(** * PPO trainer with adapters: a shallow embedding of
    [LLM-RLHF-Tuning/script/utils/ppo_trainer_with_peft.py]

    Conventions of the embedding.
    - A 1-D tensor is a list, a 2-D tensor ([batch, time]) a list of rows.
    - Integer tensors (token ids, attention and response masks) are lists of
      [Z]; floating tensors are lists of [R]: floating-point numbers are
      idealised as real numbers, rounding is not modelled (except in the
      one product whose truncation decides a branch, see [Warmup]).
    - A Python exception is a [None] result (or, where the model state
      survives the exception, an explicit [Raised] outcome next to the state).
    - Python dictionaries with string keys are [gmap string _].
    - Slices [x[a:]], [x[:b]] with indices in range are [drop a x], [take b x]. *)

From Stdlib Require Import Reals Lra Lia ZArith List String.
From stdpp Require Import gmap strings list fin_maps.
Import ListNotations.

(** ** Tensor helpers shared by the trainer's functions *)

Module Tensor.

(** [torch.zeros_like(x)] for an integer row. *)
Definition zeros_like (x : list Z) : list Z := replicate (length x) 0%Z.

(** [(x == v).sum().item()] and [(x != v).sum().item()]. *)
Definition count_eq (v : Z) (x : list Z) : nat :=
  length (List.filter (fun t => Z.eqb t v) x).
Definition count_ne (v : Z) (x : list Z) : nat :=
  length (List.filter (fun t => negb (Z.eqb t v)) x).

(** [x.ne(v).long()]. *)
Definition ne_long (v : Z) (x : list Z) : list Z :=
  (fun t => if Z.eqb t v then 0%Z else 1%Z) <$> x.

(** [torch.nn.utils.rnn.pad_sequence(seqs, batch_first=True, padding_value=v)]
    on a non-empty list of rows: every row is right-padded to the longest. *)
Definition pad_sequence (v : Z) (seqs : list (list Z)) : list (list Z) :=
  let width := max_list (length <$> seqs) in
  (fun s => s ++ replicate (width - length s) v) <$> seqs.

(** Indices of the nonzero entries, in increasing order: [x.nonzero()]. *)
Fixpoint nonzero_from (i : nat) (x : list Z) : list nat :=
  match x with
  | [] => []
  | m :: x' => if Z.eqb m 0 then nonzero_from (S i) x'
               else i :: nonzero_from (S i) x'
  end.
Definition nonzero (x : list Z) : list nat := nonzero_from 0 x.

(** [x.nonzero()[-1].item()]: the last nonzero index; indexing an empty
    result with [-1] raises [IndexError]. *)
Definition last_nonzero (x : list Z) : option nat := last (nonzero x).

(** [torch.stack(tensors)] on a Python list of tensors: stacking an empty
    list raises. (The tensors the trainer stacks are rows of one tensor, so
    they have one size.) *)
Definition stack {A} (tensors : list A) : option (list A) :=
  match tensors with
  | [] => None
  | _ => Some tensors
  end.

(** [e] is the last index at which [x] is nonzero. *)
Definition is_last_nonzero (x : list Z) (e : nat) : Prop :=
  (exists m, x !! e = Some m /\ m <> 0%Z) /\
  (forall j m, e < j -> x !! j = Some m -> m = 0%Z).

End Tensor.

(** ** Response mask: [get_responses_mask] *)

Module ResponseMask.
Import Tensor.

(** Body of the loop for one example:
    [response_mask = zeros_like(sequences_mask[i]);
     response_mask[len(prompt):] = sequences_mask[i][len(prompt):]]. *)
Definition response_mask_of (sequence_mask prompt : list Z) : list Z :=
  let response_mask := zeros_like sequence_mask in
  take (length prompt) response_mask ++ drop (length prompt) sequence_mask.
---
Output the line containing "list raises. (The" and all lines after it to the end of the records, exactly as given.

Task solution:
    list raises. (The tensors the trainer stacks are rows of one tensor, so
    they have one size.) *)
Definition stack {A} (tensors : list A) : option (list A) :=
  match tensors with
  | [] => None
  | _ => Some tensors
  end.

(** [e] is the last index at which [x] is nonzero. *)
Definition is_last_nonzero (x : list Z) (e : nat) : Prop :=
  (exists m, x !! e = Some m /\ m <> 0%Z) /\
  (forall j m, e < j -> x !! j = Some m -> m = 0%Z).

End Tensor.

(** ** Response mask: [get_responses_mask] *)

Module ResponseMask.
Import Tensor.

(** Body of the loop for one example:
    [response_mask = zeros_like(sequences_mask[i]);
     response_mask[len(prompt):] = sequences_mask[i][len(prompt):]]. *)
Definition response_mask_of (sequence_mask prompt : list Z) : list Z :=
  let response_mask := zeros_like sequence_mask in
  take (length prompt) response_mask ++ drop (length prompt) sequence_mask.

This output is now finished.